*** Begin section ***

Lemma wp_announce_current Q m :
  session_inv (session_ m) → pendingItemIndex_ (session_ m) = -1 →
  (current_item m ≠ None → lastCommittedItemIndex_ (session_ m) ≠ -1) →
  (∀ m', session_inv (session_ m') → base_counter m' = base_counter m → Q tt m') →
  wp announce_current Q m.
Proof.
  intros Hinv Hidx Hcur HQ. unfold announce_current, currentItem. wp_simp.
  destruct (current_item m) as [r|] eqn:Hr.
  2:{ wp_simp. split; [by apply Z.eqb_eq|]. by apply HQ. }
  destruct (current_item_exists _ m r eq_refl Hinv Hr) as [i Hi].
  destruct (last_item_exists _ Hinv) as [Hlast [li Hli]]; [by apply Hcur|].
  wp_simp. rewrite wp_SmoothedNow. wp_simp. exists i.
  split; [by destruct r|]. unfold OnItemCommitted. wp_simp.
  set (m2 := with_session _ _).
  assert (session_inv (session_ m2)) as Hinv2.
  { unfold m2. simpl. apply (set_session_item_inv _ _ i); [|by destruct r]. by destruct Hinv. }
  assert (lastCommittedItemIndex_ (session_ m2) = lastCommittedItemIndex_ (session_ m)) as Hl2
    by (by destruct r).
  destruct (last_item_exists _ Hinv2) as [Hlast2 [li2 Hli2]]; [rewrite Hl2; by apply Hcur|].
  rewrite Hlast2. split; [done|]. eexists. split; [done|]. wp_simp. exists li2.
  split; [exact Hli2|]. wp_simp. split; [by destruct r; apply Z.eqb_eq|].
  by apply HQ; [|destruct r].
Qed.

(** ** Every commit *)

Lemma wp_commitPendingItem_none Q m :
  session_inv (session_ m) → pendingItemIndex_ (session_ m) = -1 →
  pendingItem_ (session_ m) = None →
  (lastCommittedItemIndex_ (session_ m) ≠ -1 ∨ transientItem_ (session_ m) = None) →
  (∀ m', session_inv (session_ m') → base_counter m' = base_counter m → Q tt m') →
  wp commitPendingItem Q m.
Proof.
  intros Hinv Hidx Hp Hok HQ.
  unfold commitPendingItem. wp_simp. unfold pendingItem at 1. rewrite Hidx, Hp. simpl. wp_simp.
  apply wp_announce_current; [done|done| |done].
  unfold current_item. simpl.
  destruct (Z.eqb_spec (lastCommittedItemIndex_ (session_ m)) (-1)) as [E|]; [|done].
  destruct Hok as [?|Ht]; [done|]. unfold transientItem, pendingItem, lastCommittedItem.
  by rewrite Ht, Hidx, Hp, E.
Qed.

(** A pending item among the committed ones becomes the last committed one. *)
Lemma wp_commitPendingItem_index Q m :
  session_inv (session_ m) → pendingItemIndex_ (session_ m) ≠ -1 →
  (∀ m', session_inv (session_ m') → base_counter m' = base_counter m → Q tt m') →
  wp commitPendingItem Q m.
Proof.
  intros Hinv Hidx HQ.
  unfold commitPendingItem. wp_simp. unfold pendingItem at 1.
  rewrite (proj2 (Z.eqb_neq _ _)) by done.
  unfold commit_pending. wp_simp.
  set (k := pendingItemIndex_ (session_ m)) in *.
  destruct (vec_at_in_range (items_ (session_ m)) k) as [i Hi].
  { pose proof (si_pending _ Hinv). unfold session_count, k in *. lia. }
  exists i. split; [exact Hi|]. wp_simp.
  set (m1 := with_session _ _).
  assert (session_inv (session_ m1)) as Hinv1 by (by apply (set_session_item_inv _ _ i)).
  change (pendingItemIndex_ (session_ m1)) with k.
  rewrite (proj2 (Z.eqb_neq _ _)) by done. wp_simp.
  set (m2 := with_session (λ s, with_previousItemIndex_ (lastCommittedItemIndex_ s) s) m1).
  assert (wp (setLastCommittedItemIndex k) (λ _ m', m' = with_session (with_lastCommittedItemIndex_ k) m2 ∨
    m' = no_rewriters (with_session (with_lastCommittedItemIndex_ k) m2)) m2) as Hset.
  { destruct (decide (k = lastCommittedItemIndex_ (session_ m2))) as [E|Hne].
    - unfold setLastCommittedItemIndex. wp_simp. rewrite <- E, Z.eqb_refl. simpl. wp_simp.
      left. rewrite E. by destruct m as [? [] ?].
    - apply wp_setLast; [done|]. by right. }
  eapply wp_mono; [|exact Hset]. intros [] m3 Hm3.
  assert (session_ m3 = with_lastCommittedItemIndex_ k (session_ m2) ∧ base_counter m3 = base_counter m)
    as [Hs3 Hb3] by (by destruct Hm3 as [->| ->]).
  wp_simp. apply wp_no_pending_index. wp_simp.
  pose proof (si_pending _ Hinv1) as Hk. change (pendingItemIndex_ (session_ m1)) with k in Hk.
  pose proof (si_last _ Hinv1). pose proof (si_count _ Hinv1).
  assert (session_inv (with_pendingItemIndex_ (-1) (session_ m3))) as Hinv3.
  { rewrite Hs3. split; simpl; try done; try (change (session_count _) with (session_count (session_ m1)); lia). }
  split. { change (is_null (pendingItem_ (session_ m3)) = true). rewrite Hs3. simpl.
    by rewrite (si_pending_item _ Hinv). }
  apply wp_announce_current; [done|done| |].
  { intros _. simpl. rewrite Hs3. done. }
  intros m' Hm' Hb'. apply HQ; [done|]. rewrite Hb'. exact Hb3.
Qed.

Lemma wp_commitPendingItem_inv Q m :
  session_inv (session_ m) → session_count (session_ m) + 1 < INT_MAX →
  (pendingItem (session_ m) ≠ None ∨ lastCommittedItemIndex_ (session_ m) ≠ -1 ∨
    transientItem_ (session_ m) = None) →
  (∀ m', session_inv (session_ m') → base_counter m' = base_counter m → Q tt m') →
  wp commitPendingItem Q m.
Proof.
  intros Hinv Hroom Hok HQ.
  destruct (decide (pendingItemIndex_ (session_ m) = -1)) as [Hidx|Hidx];
    [|by apply wp_commitPendingItem_index].
  destruct (pendingItem_ (session_ m)) as [p|] eqn:Hp.
  - apply (wp_commitPendingItem_new p); [done..|]. apply HQ; [|done].
    by apply committed_session_inv.
  - apply wp_commitPendingItem_none; try done. destruct Hok as [Hpend|?]; [|done].
    unfold pendingItem in Hpend. by rewrite Hidx, Hp in Hpend.
Qed.
End effects.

*** End section ***

When a line in the listing includes the word "setLastCommittedItemIndex", report that line in full.

  assert (wp (setLastCommittedItemIndex k) (λ _ m', m' = with_session (with_lastCommittedItemIndex_ k) m2 ∨
    - unfold setLastCommittedItemIndex. wp_simp. rewrite <- E, Z.eqb_refl. simpl. wp_simp.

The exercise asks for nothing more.